**Prompt**
Give every line from the entries that contains "sources".

**Input records**

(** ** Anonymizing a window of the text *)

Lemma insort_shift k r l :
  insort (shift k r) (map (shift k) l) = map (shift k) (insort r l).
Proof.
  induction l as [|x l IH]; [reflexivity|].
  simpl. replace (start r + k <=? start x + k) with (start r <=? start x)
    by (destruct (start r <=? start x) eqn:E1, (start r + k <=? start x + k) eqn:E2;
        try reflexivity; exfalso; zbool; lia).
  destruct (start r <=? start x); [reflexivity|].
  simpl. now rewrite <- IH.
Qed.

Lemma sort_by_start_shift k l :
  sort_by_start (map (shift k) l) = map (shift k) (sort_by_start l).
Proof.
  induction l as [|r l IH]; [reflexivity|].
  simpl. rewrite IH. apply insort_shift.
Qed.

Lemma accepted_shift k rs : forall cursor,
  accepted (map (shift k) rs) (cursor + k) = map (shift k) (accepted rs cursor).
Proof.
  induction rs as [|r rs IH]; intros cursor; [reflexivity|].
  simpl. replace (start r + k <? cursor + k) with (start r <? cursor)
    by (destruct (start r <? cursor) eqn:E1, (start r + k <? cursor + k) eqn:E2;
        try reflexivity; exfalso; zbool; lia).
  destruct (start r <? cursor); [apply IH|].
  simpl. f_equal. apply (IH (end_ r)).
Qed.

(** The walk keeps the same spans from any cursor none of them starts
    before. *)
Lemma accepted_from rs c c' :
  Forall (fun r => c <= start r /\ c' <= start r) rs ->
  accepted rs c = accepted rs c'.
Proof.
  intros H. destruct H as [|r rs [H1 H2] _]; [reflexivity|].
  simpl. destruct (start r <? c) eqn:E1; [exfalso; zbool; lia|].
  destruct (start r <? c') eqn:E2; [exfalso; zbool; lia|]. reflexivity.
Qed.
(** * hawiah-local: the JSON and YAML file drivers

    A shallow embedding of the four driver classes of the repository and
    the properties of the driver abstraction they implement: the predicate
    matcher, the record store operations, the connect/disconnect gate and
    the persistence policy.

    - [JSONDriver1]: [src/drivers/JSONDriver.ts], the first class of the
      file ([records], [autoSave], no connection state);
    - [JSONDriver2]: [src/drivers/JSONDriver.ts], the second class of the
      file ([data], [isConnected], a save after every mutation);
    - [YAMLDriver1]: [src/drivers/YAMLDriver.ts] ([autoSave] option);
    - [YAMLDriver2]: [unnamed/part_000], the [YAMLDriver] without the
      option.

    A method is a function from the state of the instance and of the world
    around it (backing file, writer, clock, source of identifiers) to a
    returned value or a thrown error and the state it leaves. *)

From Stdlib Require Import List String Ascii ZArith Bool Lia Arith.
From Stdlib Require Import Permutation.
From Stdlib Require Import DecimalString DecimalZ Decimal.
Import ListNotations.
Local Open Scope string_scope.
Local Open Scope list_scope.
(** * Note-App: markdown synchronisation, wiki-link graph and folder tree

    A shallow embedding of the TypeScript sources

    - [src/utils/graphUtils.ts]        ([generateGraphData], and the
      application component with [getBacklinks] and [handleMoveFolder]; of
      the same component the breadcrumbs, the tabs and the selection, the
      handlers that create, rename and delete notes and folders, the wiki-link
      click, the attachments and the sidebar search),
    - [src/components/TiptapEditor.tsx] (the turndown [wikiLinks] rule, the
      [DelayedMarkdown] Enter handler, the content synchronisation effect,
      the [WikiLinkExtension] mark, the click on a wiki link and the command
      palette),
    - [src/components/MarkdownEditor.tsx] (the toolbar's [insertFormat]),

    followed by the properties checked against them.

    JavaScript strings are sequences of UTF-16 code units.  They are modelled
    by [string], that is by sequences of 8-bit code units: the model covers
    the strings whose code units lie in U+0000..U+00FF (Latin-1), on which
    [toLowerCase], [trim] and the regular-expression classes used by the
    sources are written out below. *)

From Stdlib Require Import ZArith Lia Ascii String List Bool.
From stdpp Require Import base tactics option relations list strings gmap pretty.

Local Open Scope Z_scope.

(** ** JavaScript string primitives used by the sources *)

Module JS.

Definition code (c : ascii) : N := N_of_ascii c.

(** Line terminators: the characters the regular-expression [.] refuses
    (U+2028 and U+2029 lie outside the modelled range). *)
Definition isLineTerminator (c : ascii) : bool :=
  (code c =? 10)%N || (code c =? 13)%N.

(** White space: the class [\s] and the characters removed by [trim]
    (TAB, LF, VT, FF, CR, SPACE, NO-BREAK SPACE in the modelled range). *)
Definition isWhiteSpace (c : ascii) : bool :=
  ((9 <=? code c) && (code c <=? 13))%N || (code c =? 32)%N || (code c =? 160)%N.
---
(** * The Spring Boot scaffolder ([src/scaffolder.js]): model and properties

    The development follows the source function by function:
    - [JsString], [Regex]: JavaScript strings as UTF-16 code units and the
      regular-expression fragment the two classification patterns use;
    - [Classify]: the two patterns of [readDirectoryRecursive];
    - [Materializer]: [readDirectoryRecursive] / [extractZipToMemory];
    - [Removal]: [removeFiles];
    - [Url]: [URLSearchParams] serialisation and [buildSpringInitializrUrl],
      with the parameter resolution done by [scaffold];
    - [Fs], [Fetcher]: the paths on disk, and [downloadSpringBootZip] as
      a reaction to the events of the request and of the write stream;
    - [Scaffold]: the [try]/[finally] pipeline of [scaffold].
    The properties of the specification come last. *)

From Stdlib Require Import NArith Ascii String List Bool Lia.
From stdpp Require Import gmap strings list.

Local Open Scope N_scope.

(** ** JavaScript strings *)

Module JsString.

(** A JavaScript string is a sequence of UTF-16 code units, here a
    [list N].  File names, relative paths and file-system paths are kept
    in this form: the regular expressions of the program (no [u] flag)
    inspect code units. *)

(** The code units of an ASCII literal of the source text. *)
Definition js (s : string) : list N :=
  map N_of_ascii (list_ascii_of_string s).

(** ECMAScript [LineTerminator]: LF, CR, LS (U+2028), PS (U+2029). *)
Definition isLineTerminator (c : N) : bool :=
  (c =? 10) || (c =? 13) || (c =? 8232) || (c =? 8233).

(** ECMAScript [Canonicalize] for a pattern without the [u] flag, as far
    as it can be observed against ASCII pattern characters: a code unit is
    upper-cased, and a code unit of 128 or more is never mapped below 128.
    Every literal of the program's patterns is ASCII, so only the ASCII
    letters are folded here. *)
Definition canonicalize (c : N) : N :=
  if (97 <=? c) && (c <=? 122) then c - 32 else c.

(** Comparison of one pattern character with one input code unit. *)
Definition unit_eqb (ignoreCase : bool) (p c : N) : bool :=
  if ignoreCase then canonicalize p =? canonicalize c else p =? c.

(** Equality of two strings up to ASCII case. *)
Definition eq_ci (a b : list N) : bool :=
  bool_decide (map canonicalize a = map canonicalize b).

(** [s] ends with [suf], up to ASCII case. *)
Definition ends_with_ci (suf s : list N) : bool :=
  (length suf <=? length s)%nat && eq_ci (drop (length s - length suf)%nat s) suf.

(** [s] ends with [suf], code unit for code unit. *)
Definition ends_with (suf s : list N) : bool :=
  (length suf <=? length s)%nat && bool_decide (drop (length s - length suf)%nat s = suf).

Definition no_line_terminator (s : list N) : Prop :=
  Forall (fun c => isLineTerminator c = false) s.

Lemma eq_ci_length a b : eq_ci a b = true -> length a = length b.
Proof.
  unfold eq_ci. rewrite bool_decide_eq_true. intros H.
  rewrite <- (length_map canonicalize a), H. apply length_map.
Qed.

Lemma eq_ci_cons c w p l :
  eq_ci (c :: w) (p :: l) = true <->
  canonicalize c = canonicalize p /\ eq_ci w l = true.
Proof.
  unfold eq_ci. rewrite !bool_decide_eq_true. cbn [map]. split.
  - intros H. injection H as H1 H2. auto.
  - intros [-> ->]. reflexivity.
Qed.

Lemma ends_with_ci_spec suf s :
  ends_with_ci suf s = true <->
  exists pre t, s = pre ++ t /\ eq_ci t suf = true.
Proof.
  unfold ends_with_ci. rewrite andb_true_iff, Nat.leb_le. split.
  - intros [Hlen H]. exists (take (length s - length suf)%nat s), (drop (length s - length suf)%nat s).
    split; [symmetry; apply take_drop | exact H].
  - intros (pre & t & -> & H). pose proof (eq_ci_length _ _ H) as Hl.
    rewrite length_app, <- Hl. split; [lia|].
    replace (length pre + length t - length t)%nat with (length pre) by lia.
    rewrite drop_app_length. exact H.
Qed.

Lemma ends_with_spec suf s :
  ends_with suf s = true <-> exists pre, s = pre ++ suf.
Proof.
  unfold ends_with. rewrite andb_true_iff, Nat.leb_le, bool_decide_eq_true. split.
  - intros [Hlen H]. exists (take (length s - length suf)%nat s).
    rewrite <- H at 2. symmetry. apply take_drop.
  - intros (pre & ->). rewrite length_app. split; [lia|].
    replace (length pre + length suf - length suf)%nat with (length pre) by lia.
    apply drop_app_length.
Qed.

**Answer to the problem**
    A shallow embedding of the TypeScript sources
    sources are written out below. *)
(** ** JavaScript string primitives used by the sources *)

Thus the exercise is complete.